(** After what happens at [t] the key of the lock reads as before or, at an
    attempt on a free lock, as its token, or, at a release, as nothing. *)
Lemma happens_inv c name ev now t st : now ≤ t → lock_inv c name now st → lock_inv c name t (happens c name ev t st).
Proof.
  intros Hnow Hinv. destruct st as [s held].
  assert (∀ token t0, held !! token = Some t0 → t0 ≤ t) as Hpast by (intros token t0 Hh; apply Hinv in Hh as [? _]; lia).
  assert (∀ token t0 t', held !! token = Some t0 → t ≤ t' → t' < t0 + Client.lockTTL c →
    r_get (key c ("lock:" +:+ name)) t' s = Some token ∧ r_get (key c ("lock:" +:+ name)) t s = Some token) as Hlive.
  { intros token t0 t' Hh Ht' Hl. apply Hinv in Hh as [_ Hh].
    assert (r_get (key c ("lock:" +:+ name)) t' s = Some token) as Hg by (apply Hh; lia). split; [exact Hg|]. by eapply get_later. }
  destruct ev as [token|token|token|b nodes failed]; cbn [happens].
  - rewrite acquire_spec. destruct (r_get _ t s) as [v|] eqn:Ev.
    + intros token' t0 Hh. split; [by eapply Hpast|]. intros t' Ht' Hl. by eapply Hlive.
    + intros token' t0 Hh. cbn [snd] in Hh. apply lookup_insert_Some in Hh as [[<- <-]|[Hne Hh]].
      * split; [lia|]. intros t' Ht' Hl. cbn [fst]. rewrite get_set, decide_True by done. by destruct (Z.ltb_spec t' (t + Client.lockTTL c)); [|lia].
      * split; [by eapply Hpast|]. intros t' Ht' Hl. destruct (Hlive token' t0 t' Hh Ht' Hl). congruence.
  - rewrite acquire_spec. intros token' t0 Hh. destruct (r_get _ t s) as [v|] eqn:Ev; (split; [by eapply Hpast|]); intros t' Ht' Hl.
    + by eapply Hlive.
    + destruct (Hlive token' t0 t' Hh Ht' Hl). congruence.
  - destruct (held !! token) as [t1|] eqn:E1.
    + intros token' t0 Hh. cbn [snd] in Hh. apply lookup_delete_Some in Hh as [Hne Hh]. split; [by eapply Hpast|]. intros t' Ht' Hl. cbn [fst].
      destruct (Hlive token' t0 t' Hh Ht' Hl) as [Hg1 Hg2]. unfold Release. cbn [lock_key lock_token].
      rewrite get_delete, decide_False by (done || (intros [_ ?]; congruence)). exact Hg1.
    + intros token' t0 Hh. split; [by eapply Hpast|]. intros t' Ht' Hl. by eapply Hlive.
  - intros token' t0 Hh. split; [by eapply Hpast|]. intros t' Ht' Hl. cbn [fst]. rewrite get_snapshot by done. by eapply Hlive.
Qed.
(** The key of the lock is free a lease after the last thing that happened. *)
Definition freed (c : Client.t) (name : string) (now : Time) (st : shared) : Prop :=
  ∀ t', now + Client.lockTTL c ≤ t' → r_get (key c ("lock:" +:+ name)) t' st.1 = None.
Lemma happens_freed c name ev now t st : 0 ≤ Client.lockTTL c → now ≤ t → freed c name now st → freed c name t (happens c name ev t st).
Proof.
  intros Httl Hnow Hf. destruct st as [s held]. assert (∀ t', t + Client.lockTTL c ≤ t' → r_get (key c ("lock:" +:+ name)) t' s = None) as Hs.
  { intros t' Ht'. apply Hf. lia. }
  assert (∀ token t', t + Client.lockTTL c ≤ t' →
    r_get (key c ("lock:" +:+ name)) t' (r_set (key c ("lock:" +:+ name)) token (Client.lockTTL c) t s) = None) as Hset.
  { intros token t' Ht'. rewrite get_set, decide_True by (done || lia). by destruct (Z.ltb_spec t' (t + Client.lockTTL c)); [lia|]. }
  destruct ev as [token|token|token|b nodes failed]; cbn [happens]; rewrite ?acquire_spec; intros t' Ht'.
  - destruct (r_get _ t s); [by apply Hs|by apply Hset].
  - destruct (r_get _ t s); [by apply Hs|by apply Hset].
  - destruct (held !! token); [|by apply Hs]. cbn [fst]. unfold Release. cbn [lock_key lock_token].
    rewrite get_delete by lia. destruct (decide _); [done|by apply Hs].
  - cbn [fst]. rewrite get_snapshot by lia. by apply Hs.
Qed.
Lemma history_inv c name evs now st : 0 ≤ Client.lockTTL c → ordered now evs → lock_inv c name now st → freed c name now st →
  let last := foldl (λ _ e, e.2) now evs in
  lock_inv c name last (history c name evs st) ∧ freed c name last (history c name evs st).
Proof.
  intros Httl. revert now st. induction evs as [|[ev t] evs IH]; intros now st; [done|].
  intros [Hnow Ho] Hinv Hf. cbn [history foldl snd]. apply IH; [done|by eapply happens_inv|by eapply happens_freed].
Qed.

....

• **WHAT NEEDS TO BE DONE**: All lines in the data above from the one with "intros Httl Hnow" through the one with "intros token t'" must be repeated exactly, and no others.

• **EXERCISE SOLUTION**:
  intros Httl Hnow Hf. destruct st as [s held]. assert (∀ t', t + Client.lockTTL c ≤ t' → r_get (key c ("lock:" +:+ name)) t' s = None) as Hs.
  { intros t' Ht'. apply Hf. lia. }
  assert (∀ token t', t + Client.lockTTL c ≤ t' →
    r_get (key c ("lock:" +:+ name)) t' (r_set (key c ("lock:" +:+ name)) token (Client.lockTTL c) t s) = None) as Hset.
  { intros token t' Ht'. rewrite get_set, decide_True by (done || lia). by destruct (Z.ltb_spec t' (t + Client.lockTTL c)); [lia|]. }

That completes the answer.